__THE PROBLEM__: Only a number is wanted: how many lines in these records contain the word "stdpp"?

__RECORDS SHOWN__:
(** * A shallow embedding of the EVM contract scanner

    The development follows the JavaScript sources:

    - [EthereumProvider]  (retry wrapper, block / receipt / code fetches,
      batch fetch),
    - [ContractDetector]  (per-block and per-transaction detection),
    - [Database]          (the SQLite tables [contracts] and
      [scanning_progress], written with INSERT OR REPLACE),
    - [BlockScanner]      (lifecycle flags, range resolution, the batched
      historical loop),
    - [MemoryMonitor] and [Logger] (array cleanup, the level threshold).

    Asynchronous code is sequentialised: an [await]ed promise is run to
    completion where it is awaited, and the promises of a [Promise.all] /
    [Promise.allSettled] are run in array order, except for the saves of one
    [saveContracts] call, which the SQLite driver executes and answers in an
    order of its own.  A rejected promise and a thrown exception are both
    [Throw].  Block numbers, gas figures and chain ids are mathematical
    integers ([Z]); strings are ASCII strings. *)

From Stdlib Require Import ZArith String Ascii Lia.
From stdpp Require Import base option list numbers sorting.

Local Open Scope string_scope.
Local Open Scope Z_scope.
Local Open Scope list_scope.

(** ** Results of fallible JavaScript computations *)

Definition JsError := string.

Inductive result (A : Type) : Type :=
  | Ok (a : A)
  | Throw (e : JsError).
Arguments Ok {A} a.
Arguments Throw {A} e.

Definition is_ok {A} (r : result A) : bool :=
  match r with Ok _ => true | Throw _ => false end.
(** * Deep Mine Empire: the economy engine and the minigame shell

    A shallow embedding of [src/components/Minigame.tsx]: the [Minigame]
    component (countdown, player, gas lines, collision test), the [App]
    component that has levels and the skill tree (its catalogs, its
    handlers, its minigame trigger and the conditions of its buttons), and,
    in [Module Barter], the purchase of the first version of [App], which
    pays with resources.  Drawing and markup are left out.

    Numbers.  A JavaScript [number] that the game uses as a real quantity
    (money, resource quantities, depth, experience, multipliers) is an exact
    rational [Q]; rounding of IEEE doubles is not modelled.  A [number] that
    the game only ever counts with (player level, skill points, skill levels,
    owned units, upgrade levels) is a [Z].  Equalities between rationals are
    stated with [==].

    React.  Every handler of [App] closes over the state of the render it was
    created in ([gameState]) and queues updater functions that React applies
    to the state current at that time ([prev]).  Each handler is therefore a
    function of both; [prev = gameState] is the ordinary case of one intent
    handled per render.  A handler that returns early queues nothing and the
    result is [prev]. *)

From Stdlib Require Import ZArith QArith Qround Qpower Qabs Qminmax Lia Lqa List
  String Bool.
From stdpp Require Import base option gmap strings pretty.
Import ListNotations.

Local Open Scope Q_scope.
Local Open Scope string_scope.

(** ** Game types *)

(** [interface Resource]; colour, icon and description are presentation only. *)
Record Resource := mkResource {
  r_id : string;
  r_name : string;
  r_value : Q;
  r_unlockDepth : Q
}.

Inductive EquipmentType := pickaxe | drill | automation.

(** [interface Equipment]; name and description are presentation only. *)
Record Equipment := mkEquipment {
  e_id : string;
  e_type : EquipmentType;
  e_power : Q;
  e_cost : Q;
  e_owned : Z
}.

(** [GameState['upgrades']], the multiplier bundle. *)
Record Upgrades := mkUpgrades {
  clickMultiplier : Q;
  autoMultiplier : Q;
  efficiencyBonus : Q;
  sellPriceMultiplier : Q;
  xpGainMultiplier : Q;
  rareResourceChance : Q
}.

Record MoneyUpgrade := mkMoneyUpgrade {
  u_id : string;
  u_cost : Q;
  u_effect : Upgrades -> Upgrades;
  u_level : Z
}.

(** [interface Skill]; [dependencies?] is an optional field. *)
Record Skill := mkSkill {
  s_id : string;
  s_description : string;
  s_maxLevel : Z;
  s_getEffect : Z -> string;
  s_getCost : Z -> Z;
  s_dependencies : option (list string)
}.

Record GameState := mkGameState {
  level : Z;
  xp : Q;
  xpToNextLevel : Q;
  skillPoints : Z;
  money : Q;
  coal : Q;
  iron : Q;
  gold : Q;
  diamond : Q;
  depth : Q;
  totalMined : Q;
  clickPower : Q;
  autoMineRate : Q;
  equipment : list Equipment;
  upgrades : Upgrades;
  moneyUpgrades : list MoneyUpgrade;
  skills : gmap string Z
}.

(** ** Catalogs *)

Definition RESOURCES : list Resource :=
  [ mkResource "coal" "Coal" 1 0;
    mkResource "iron" "Iron" 5 10;
    mkResource "gold" "Gold" 25 25;
    mkResource "diamond" "Diamond" 100 50 ].

Definition INITIAL_EQUIPMENT : list Equipment :=
  [ mkEquipment "basic_pickaxe" pickaxe 1 50 0;
    mkEquipment "steel_pickaxe" pickaxe 5 200 0;
    mkEquipment "auto_miner" automation 1 300 0;
    mkEquipment "auto_drill" automation 5 1500 0;
    mkEquipment "mega_miner" automation 25 7500 0;
    mkEquipment "drill" drill 10 1000 0;
    mkEquipment "mega_drill" drill 50 5000 0 ].
(** * mookie: the WebSocket hub / client messaging layer

    A shallow embedding of [internal/websocket] (message.go, client.go,
    hub.go).  Go values are modelled as the code has them:

    - a Go [string] is a sequence of bytes: Rocq's [string];
    - a [[]byte] is [option (list byte)], [None] being the nil slice;
    - an [int] that is only compared (frame kinds, modes) is a [Z];
    - a [*Client] / [*Hub] is a nullable address into a heap ([gmap]);
    - a buffered channel is a record of its buffer, capacity and closed flag;
    - a goroutine body is run from a world state to a [result]: it returns,
      parks on a channel operation, or panics (which kills the process).

    The parts of the Go standard library and of gorilla/websocket the package
    calls are modelled next to the code that calls them. *)

From Stdlib Require Import NArith ZArith Lia List String Ascii Bool.
From Stdlib.Strings Require Import Byte.
From stdpp Require Import base gmap list strings.

Open Scope string_scope.
Open Scope list_scope.

(* ===================================================================== *)
(** * Bytes and strings *)
(* ===================================================================== *)

Definition u8 (b : byte) : N := Byte.to_N b.

(** Go's [byte(x)] conversion of an unsigned value: keep the low 8 bits. *)
Definition to_byte (n : N) : byte :=
  match Byte.of_N (n mod 256) with
  | Some b => b
  | None => x00
  end.

(* ===================================================================== *)
(** * unicode/utf8 as used by encoding/json

    [json.Marshal] coerces every Go string to valid UTF-8: it walks the
    string with [utf8.DecodeRuneInString], copies each well-formed encoding
    and writes U+FFFD for every byte that does not start one. *)
(* ===================================================================== *)

Module UTF8.

Definition codes (s : string) : list N :=
  map N_of_ascii (list_ascii_of_string s).

Definition of_codes (l : list N) : string :=
  string_of_list_ascii (map ascii_of_N l).

Definition between (lo hi b : N) : bool := ((lo <=? b) && (b <=? hi))%N.

(** continuation byte: [locb <= b <= hicb] *)
Definition cont : N -> bool := between 0x80 0xBF.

__SOLVED PROBLEM__: 3